Exercise prompt: Set down exactly the lines below between the line holding "week <- new_Week w season ;;" and the line holding "O => Ok cycle", inclusive; no other line belongs in the answer.
** Opening Record set block **
Definition value (em : EraMarker) : string :=
  match em with
  | BZ => "Before Time Zero"
  | BH => "Before History"
  | CE => "Current Era"
  end.

Definition eqb (a b : EraMarker) : bool :=
  match a, b with
  | BZ, BZ | BH, BH | CE, CE => true
  | _, _ => false
  end.
End Era.

Record CalmarendianDate : Type := {
  adr : Z;
  grand_cycle : GrandCycle.t;
  cycle : CycleInGrandCycle.t;
  season : Season.t;
  week : Week.t;
  day : Day.t
}.

(** The [adr] setter: the value it stores, or the exception it raises. *)
Definition adr_setter (new_value : PyValue) : result Z :=
  match py_int new_value with
  | Raise ValueError => Raise (CalmarendianDateError ADR_cannot_convert)
  | Raise TypeError => Raise (CalmarendianDateError ADR_class_cannot_be_converted)
  | Raise e => Raise e
  | Ok v =>
      if (v <? CDateConfig.MIN_ADR) || (v >? CDateConfig.MAX_ADR)
      then Raise (CalmarendianDateError (ADR_out_of_range v))
      else Ok v
  end.

(** [date.adr = new_value] on a constructed date. *)
Definition assign_adr (date : CalmarendianDate) (new_value : PyValue)
  : result CalmarendianDate :=
  v <- adr_setter new_value ;;
  Ok {| adr := v; grand_cycle := grand_cycle date; cycle := cycle date;
        season := season date; week := week date; day := day date |}.

Definition py_sum (l : list Z) : Z := fold_left Z.add l 0.

Section Date.
Context {E : DateElements}.

Definition from_objects (grand_cycle : GrandCycle.t) (cycle : CycleInGrandCycle.t)
    (season : Season.t) (week : Week.t) (day : Day.t) : result CalmarendianDate :=
  v <- adr_setter (PyInt (py_sum [ GrandCycle_days_prior grand_cycle;
                                   CycleInGrandCycle_days_prior cycle;
                                   Season_days_prior season;
                                   Week_days_prior week;
                                   Day.number day ])) ;;
  Ok {| adr := v; grand_cycle := grand_cycle; cycle := cycle;
        season := season; week := week; day := day |}.

Definition from_numbers (gc c s w d : Z) : result CalmarendianDate :=
  grand_cycle <- new_GrandCycle gc ;;
  cycle <- new_CycleInGrandCycle c ;;
  season <- new_Season s ;;
  week <- new_Week w season ;;
  day <- new_Day d week cycle ;;
  from_objects grand_cycle cycle season week day.

(** The [while] loop of [cycle_decode]; it runs at most [700 - cycle] times,
    and [fuel] is that bound. *)
Fixpoint cycle_scan (fuel : nat) (cycle days : Z) : result Z :=
  match fuel with
  | O => Ok cycle
  | S fuel' =>
      if cycle <? 700 then
        next <- new_CycleInGrandCycle (cycle + 1) ;;
        if CycleInGrandCycle_days_prior next <? days
        then cycle_scan fuel' (cycle + 1) days
        else Ok cycle
      else Ok cycle
  end.

Definition cycle_decode (days : Z) : result Z :=
  cycle <- math_floor (Binary64.div (Binary64.of_int days) CDateConfig.DAYS_per_CYCLE) ;;
  cycle_scan (Z.to_nat (700 - cycle)) cycle days.

Definition elements_from_adr (self_adr : Z)
  : result (GrandCycle.t * CycleInGrandCycle.t * Season.t * Week.t * Day.t) :=
  let residue := self_adr in
  q <- math_floor (truediv (residue - 1) CDateConfig.DAYS_per_GRAND_CYCLE) ;;
  grand_cycle <- new_GrandCycle (q + 1) ;;
  let residue :=
    residue - (GrandCycle.number grand_cycle - 1) * CDateConfig.DAYS_per_GRAND_CYCLE in
  c <- cycle_decode residue ;;
  cycle <- new_CycleInGrandCycle c ;;
  let residue := residue - CycleInGrandCycle_days_prior cycle in
  q <- math_floor (truediv (residue - 1) 350) ;;
  season <- new_Season (Z.min (q + 1) 7) ;;
  let residue := residue - Season_days_prior season in
  q <- math_floor (truediv (residue - 1) 7) ;;
  week <- new_Week (Z.min (q + 1) 51) season ;;
  let residue := residue - Week_days_prior week in
  day <- new_Day residue week cycle ;;
  Ok (grand_cycle, cycle, season, week, day).

Definition __init__ (new_adr : PyValue) : result CalmarendianDate :=
  v <- adr_setter new_adr ;;
  ' (grand_cycle, cycle, season, week, day) <- elements_from_adr v ;;
  Ok {| adr := v; grand_cycle := grand_cycle; cycle := cycle;
        season := season; week := week; day := day |}.
End Date.

Definition absolute_cycle_ref (self : CalmarendianDate) : Z * EraMarker :=
  let acr :=
    Z.abs ((GrandCycle.number (grand_cycle self) - 1) * 700
           + CycleInGrandCycle.number (cycle self)) in
  let em :=
    if GrandCycle.number (grand_cycle self) <=? 0 then BZ
    else if (1 <=? acr) && (acr <=? 500) then BH
    else CE in
  (acr, em).

Definition grand_cycle_notation (self : CalmarendianDate) : string :=
  (rjust0 2 (str (GrandCycle.number (grand_cycle self))) ++ "-"
   ++ rjust0 3 (str (CycleInGrandCycle.number (cycle self))) ++ "-"
   ++ str (Season.number (season self)) ++ "-"
   ++ rjust0 2 (str (Week.number (week self))) ++ "-"
   ++ str (Day.number (day self)))%string.

(** The test shared by the two symbolic renderings: is an era marker shown? *)
Definition era_marker_shown (era_marker : option string) (em : EraMarker) : bool :=
  let era_marker := option_map upper era_marker in
  match era_marker with
  | Some m => String.eqb m "CE" || (String.eqb m "BH" && Era.eqb em BH) || Era.eqb em BZ
  | None => Era.eqb em BZ
  end.

Definition common_symbolic_notation (self : CalmarendianDate) (era_marker : option string)
  : string :=
  let '(acr, em) := absolute_cycle_ref self in
  let era_marker :=
    if era_marker_shown era_marker em then (" " ++ Era.name em)%string else ""%string in
  (rjust0 3 (str acr) ++ "-" ++ str (Season.number (season self)) ++ "-"
   ++ rjust0 2 (str (Week.number (week self))) ++ "-"
   ++ str (Day.number (day self)) ++ era_marker)%string.

Definition gcn (self : CalmarendianDate) : string := grand_cycle_notation self.
Definition csn (self : CalmarendianDate) : string := common_symbolic_notation self None.

(** Comparison with another [CalmarendianDate]; with any other object the
    methods return [NotImplemented]. *)
Definition __eq__ (self other : CalmarendianDate) : bool := adr self =? adr other.
Definition __lt__ (self other : CalmarendianDate) : bool := adr self <? adr other.

(** The comparisons that [functools.total_ordering] derives from the two. *)
Definition __le__ (self other : CalmarendianDate) : bool :=
  __lt__ self other || __eq__ self other.
Definition __gt__ (self other : CalmarendianDate) : bool :=
  negb (__lt__ self other || __eq__ self other).
Definition __ge__ (self other : CalmarendianDate) : bool := negb (__lt__ self other).

Definition __str__ (self : CalmarendianDate) : string := csn self.
Definition __repr__ (self : CalmarendianDate) : string :=
  ("CalmarendianDate(" ++ str (adr self) ++ ")")%string.

Section Colloquial.
Context {E : DateElements}.

Definition colloquial_date (self : CalmarendianDate) (era_marker : option string)
    (verbose : bool) : string :=
  let first_separator := if verbose then " of"%string else ","%string in
  let '(acr, em) := absolute_cycle_ref self in
  let era_marker :=
    if era_marker_shown era_marker em
    then (if verbose then " " ++ Era.value em else " " ++ Era.name em)%string
    else ""%string in
  if Week.number (week self) =? 51 then
    let day_name := if verbose then Day_name (day self) else Day_short_name (day self) in
    (day_name ++ " of " ++ str acr ++ era_marker)%string
  else
    (Day_name (day self) ++ first_separator ++ " Week " ++ str (Week.number (week self))
     ++ " of " ++ Season_name (season self) ++ " " ++ str acr ++ era_marker)%string.
End Colloquial.

(** ** The scan of [cycle_decode] as the specification words it

    "... scan forward while the next cycle's days_prior() is still <= residue":
    the same loop with a non-strict comparison. *)
Section SpecScan.
Context {E : DateElements}.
** Closing Record set block **
Written response:
  week <- new_Week w season ;;
  day <- new_Day d week cycle ;;
  from_objects grand_cycle cycle season week day.

(** The [while] loop of [cycle_decode]; it runs at most [700 - cycle] times,
    and [fuel] is that bound. *)
Fixpoint cycle_scan (fuel : nat) (cycle days : Z) : result Z :=
  match fuel with
  | O => Ok cycle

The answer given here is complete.